BEGIN INFORMATION GIVEN
(** [s.strip_prefix(p).unwrap_or(s)] and [s.strip_suffix(p).unwrap_or(s)]. *)
Definition drop_prefix (p s : string) : string :=
  if String.prefix p s then String.substring (String.length p) (String.length s - String.length p) s else s.
Definition drop_suffix (p s : string) : string :=
  let n := (String.length s - String.length p)%nat in
  if (String.length p <=? String.length s)%nat && String.eqb (String.substring n (String.length p) s) p
  then String.substring 0 n s else s.

Definition normalize_symbol (sym : string) : string := drop_prefix "builtin_" (drop_suffix "_ks" sym).

Definition spelled_native_symbol_capability (g : Gate) (sym : string) : option Capability :=
  match required_capability_for_builtin g sym with
  | Some c => Some c
  | None =>
      let norm := normalize_symbol sym in
      match (if negb (String.eqb norm sym) then required_capability_for_builtin g norm else None) with
      | Some c => Some c
      | None => match_arms spelled_arms norm
      end
  end.

Definition required_capability_for_native_symbol (g : Gate) (sym : string) : res (option Capability) :=
  class ← classify_native_symbol sym;
  Done match class with
       | Some Ambient => None
       | Some (Requires c) => Some c
       | None =>
           match spelled_native_symbol_capability g sym with
           | Some c => Some c
           | None => Some Ffi
           end
       end.

(** The arms of [required_capability_for_path], on the second segment. *)
Definition path_arms : list (list string * Capability) :=
  [(["net"], Net); (["io"; "fs"], Io); (["ffi"], Ffi); (["compute"], Compute); (["crypto"], Crypto);
   (["process"], Process); (["env"], Env); (["term"], Term); (["db"], Db); (["time"], Time)]%string.

Definition required_capability_for_path (segments : list string) : option Capability :=
  match segments with
  | s0 :: s1 :: _ => if String.eqb s0 "std" then match_arms path_arms s1 else None
  | _ => None
  end.

Example fs_read_native :
  required_capability_for_native_symbol no_gate "path_is_dir" = Done (Some FsRead)
  /\ required_capability_for_native_symbol no_gate "http_get_ks" = Done (Some NetHttp)
  /\ required_capability_for_native_symbol no_gate "unheard_of" = Done (Some Ffi).
Proof. vm_compute. split_and!; reflexivity. Qed.

(* ------------------------------------------------------------------ *)
(** ** The tables                                                      *)
(* ------------------------------------------------------------------ *)

Lemma contains_spec l name : contains l name = true <-> In name l.
Proof.
  unfold contains. rewrite existsb_exists. split.
  - intros (x & Hx & ->%String.eqb_eq). done.
  - intros Hin. exists name. by rewrite String.eqb_refl.
Qed.

Lemma match_arms_In arms name c :
  match_arms arms name = Some c -> exists names, In (names, c) arms /\ In name names.
Proof.
  unfold match_arms. destruct (find _ arms) as [[names c']|] eqn:Hf; [|done]. intros [= <-].
  apply find_some in Hf as [Hin Hc%contains_spec]. by exists names.
Qed.

Lemma table_insert_all_Done l m :
  base.NoDup l.*1 -> (forall e, In e l -> m !! fst e = None) ->
  table_insert_all l m = Done (list_to_map l ∪ m).
Proof.
  revert m. induction l as [|[k v] l IH]; intros m Hnd Hm; [cbn; f_equal; symmetry; apply (left_id_L ∅ (∪))|].
  cbn in Hnd. apply NoDup_cons in Hnd as [Hk Hnd].
  pose proof (Hm (k, v) (or_introl eq_refl)) as Hk0. cbn in Hk0.
  cbn [table_insert_all table_insert fst snd]. unfold table_insert. cbn [fst snd].
  rewrite Hk0. cbn. rewrite IH; [|done|].
  - f_equal. rewrite <-insert_union_l, <-insert_union_r; [done|].
    by apply not_elem_of_list_to_map.
  - intros [k' v'] He. cbn. rewrite lookup_insert_ne; [by apply (Hm (k', v')); right|].
    intros <-. destruct Hk. apply list_elem_of_In. apply (in_map fst _ _ He).
Qed.

(** Every classified symbol, with its class. *)
Definition classified : list (string * NativeClass) :=
  map (fun n => (n, Ambient)) AMBIENT_NATIVES
  ++ map (fun e => (fst e, Requires (snd e))) CAPABILITY_NATIVES.

Fixpoint distinctb (l : list string) : bool :=
  match l with [] => true | x :: l => negb (contains l x) && distinctb l end.

Lemma distinctb_NoDup l : distinctb l = true -> base.NoDup l.
Proof.
  induction l as [|x l IH]; cbn; [constructor|]. intros [Hx Hl]%andb_true_iff.
  apply NoDup_cons. split; [|by apply IH]. intros Hin%list_elem_of_In%contains_spec.
  by rewrite Hin in Hx.
Qed.

Lemma classified_NoDup : base.NoDup classified.*1.
Proof. apply distinctb_NoDup. vm_compute. reflexivity. Qed.

(** No native is classified twice, so building the table fails no assertion. *)
Lemma native_table_total : native_table = Done (list_to_map classified).
Proof.
  pose proof classified_NoDup as Hnd. unfold classified in *. rewrite fmap_app in Hnd.
  apply NoDup_app in Hnd as (Ha & Hd & Hc). unfold native_table.
  rewrite (table_insert_all_Done _ ∅ Hc); [|done]. cbn [mbind res_bind].
  etrans; [apply (table_insert_all_Done _ _ Ha)|].
  - intros e He. rewrite (right_id_L ∅ (∪)). apply not_elem_of_list_to_map. apply Hd.
    apply list_elem_of_In. by apply in_map.
  - by rewrite (right_id_L ∅ (∪)), list_to_map_app.
Qed.

Lemma classify_spec sym k :
  classify_native_symbol sym = Done (Some k) <-> In (sym, k) classified.
Proof.
  unfold classify_native_symbol. rewrite native_table_total. cbn [mbind res_bind].
  rewrite <-list_elem_of_In. rewrite (elem_of_list_to_map _ _ _ classified_NoDup).
  match goal with |- Done ?o = _ <-> _ => generalize o end.
  intros o. split; [by intros [= ->]|by intros ->].
Qed.

Lemma classify_total sym : exists o, classify_native_symbol sym = Done o.
Proof. unfold classify_native_symbol. rewrite native_table_total. eexists. reflexivity. Qed.

Lemma ambient_classified sym : In (sym, Ambient) classified <-> In sym AMBIENT_NATIVES.
Proof.
  unfold classified. rewrite in_app_iff, !in_map_iff. split.
  - intros [(n & [= ->] & Hn)|(e & [=] & _)]. done.
  - intros Hn. left. by exists sym.
Qed.

Lemma requires_classified sym c :
  In (sym, Requires c) classified <-> In (sym, c) CAPABILITY_NATIVES.
Proof.
  unfold classified. rewrite in_app_iff, !in_map_iff. split.
  - intros [(n & [=] & _)|([n d] & [= -> ->] & Hn)]. done.
  - intros Hn. right. by exists (sym, c).
Qed.

(** The classes agree with the spelling of the builtin they back. *)
Definition class_respects_spelling (e : string * NativeClass) : bool :=
  match required_capability_for_builtin no_gate (normalize_symbol (fst e)), snd e with
  | Some c, Requires c' => bool_decide (c = c')
  | Some _, Ambient => false
  | None, _ => true
  end.

Lemma classified_respect_spelling : forallb class_respects_spelling classified = true.
Proof. vm_compute. reflexivity. Qed.

Definition arm_names (arms : list (list string * Capability)) : list string := concat (map fst arms).

Lemma match_arms_names arms name c : match_arms arms name = Some c -> In name (arm_names arms).
Proof.
  intros (names & Hin & Hn)%match_arms_In. apply in_concat. exists names. split; [|done].
  by apply (in_map fst _ _ Hin).
Qed.

(** No gated builtin is spelled like the ABI variant of another. *)
Lemma gated_normal name c :
  required_capability_for_builtin no_gate name = Some c -> normalize_symbol name = name.
Proof.
  intros Hn%match_arms_names. apply String.eqb_eq. revert name Hn. apply forallb_forall.
  vm_compute. reflexivity.
Qed.

(** The gate on native symbols fails closed.  Building the classification
    table trips no assertion, so the answer is defined for every symbol; a
    symbol is free exactly when it is listed in [AMBIENT_NATIVES]; a listed
    native requires the capability it is listed with; a symbol nobody
    classified requires some capability; and a symbol that is spelled, up to
    [_ks] and [builtin_], like a gated builtin requires the capability of that
    builtin, whether it is classified or not. *)
Lemma native_symbols_fail_closed sym :
  (forall g, required_capability_for_native_symbol g sym = Done None <-> In sym AMBIENT_NATIVES)
  /\ (forall g c, In (sym, c) CAPABILITY_NATIVES ->
      required_capability_for_native_symbol g sym = Done (Some c))
  /\ (forall g, ~ In sym AMBIENT_NATIVES ->
      exists c, required_capability_for_native_symbol g sym = Done (Some c))
  /\ (forall c, required_capability_for_builtin no_gate (normalize_symbol sym) = Some c ->
      required_capability_for_native_symbol no_gate sym = Done (Some c)).
Proof.
  unfold required_capability_for_native_symbol.
  destruct (classify_total sym) as [o Ho]. rewrite Ho. cbn [mbind res_bind].
  assert (Hcl : forall k, o = Some k <-> In (sym, k) classified).
  { intros k. rewrite <-classify_spec, Ho. split; [by intros ->|by intros [=]]. }
  repeat split.
  - intros Hd. apply ambient_classified, Hcl. destruct o as [[|c]|]; [done|done|].
    by destruct (spelled_native_symbol_capability g sym).
  - intros ->%ambient_classified%Hcl. done.
  - intros g c ->%requires_classified%Hcl. done.
  - intros g Hna. destruct o as [[|c]|]; [|by exists c|].
    + destruct Hna. by apply ambient_classified, Hcl.
    + destruct (spelled_native_symbol_capability g sym) as [c|]; by eexists.
  - intros c Hc. destruct o as [k|].
    + assert (Hin : In (sym, k) classified) by by apply Hcl.
      pose proof (proj1 (forallb_forall _ _) classified_respect_spelling _ Hin) as Hk.
      unfold class_respects_spelling in Hk. cbn [fst snd] in Hk. rewrite Hc in Hk.
      destruct k as [|c']; [done|]. by apply bool_decide_eq_true in Hk as ->.
    + unfold spelled_native_symbol_capability.
      destruct (required_capability_for_builtin no_gate sym) as [c'|] eqn:Hs.
      * pose proof (gated_normal _ _ Hs) as Hn. rewrite Hn, Hs in Hc. by rewrite Hc.
      * destruct (String.eqb_spec (normalize_symbol sym) sym) as [He|_]; [congruence|].
        cbn [negb]. by rewrite Hc.
Qed.

(** the raw-memory gate.  Inside [with_raw_memory_gate_for], the
    raw-memory primitives and the extra names require [ffi], and every other
    name what it requires outside; outside, no raw-memory primitive requires
    anything; the gate is off and its names are cleared afterwards; every name
    the table gates is a known builtin, so the checker never takes a gated
    builtin for a first-class function value. *)
Lemma raw_memory_gate extra name g :
  fst (with_raw_memory_gate_for extra (fun g => (required_capability_for_builtin g name, g)) g)
    = (if contains RAW_MEMORY_BUILTINS name || contains extra name then Some Ffi
       else required_capability_for_builtin no_gate name)
  /\ snd (with_raw_memory_gate_for extra (fun g => (required_capability_for_builtin g name, g)) g)
     = no_gate
  /\ (In name RAW_MEMORY_BUILTINS -> required_capability_for_builtin no_gate name = None)
  /\ (forall c, required_capability_for_builtin no_gate name = Some c ->
      is_known_builtin_name name = true).
Proof.
  split; [done|]. split; [done|]. split.
  - intros Hin.
    assert (Hall : forallb (fun n => bool_decide (required_capability_for_builtin no_gate n = None))
        RAW_MEMORY_BUILTINS = true) by (vm_compute; reflexivity).
    pose proof (proj1 (forallb_forall _ _) Hall name Hin) as Hn. by apply bool_decide_eq_true in Hn.
  - intros c Hn%match_arms_names. revert name Hn. apply forallb_forall. vm_compute. reflexivity.
Qed.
END INFORMATION GIVEN
TASK STATEMENT
Your answer should be the lines above, from the line containing "apply NoDup_cons. split;" up to and including the line containing "(** No native", reproduced exactly and with nothing else.

WRITTEN RESPONSE
  apply NoDup_cons. split; [|by apply IH]. intros Hin%list_elem_of_In%contains_spec.
  by rewrite Hin in Hx.
Qed.

Lemma classified_NoDup : base.NoDup classified.*1.
Proof. apply distinctb_NoDup. vm_compute. reflexivity. Qed.

(** No native is classified twice, so building the table fails no assertion. *)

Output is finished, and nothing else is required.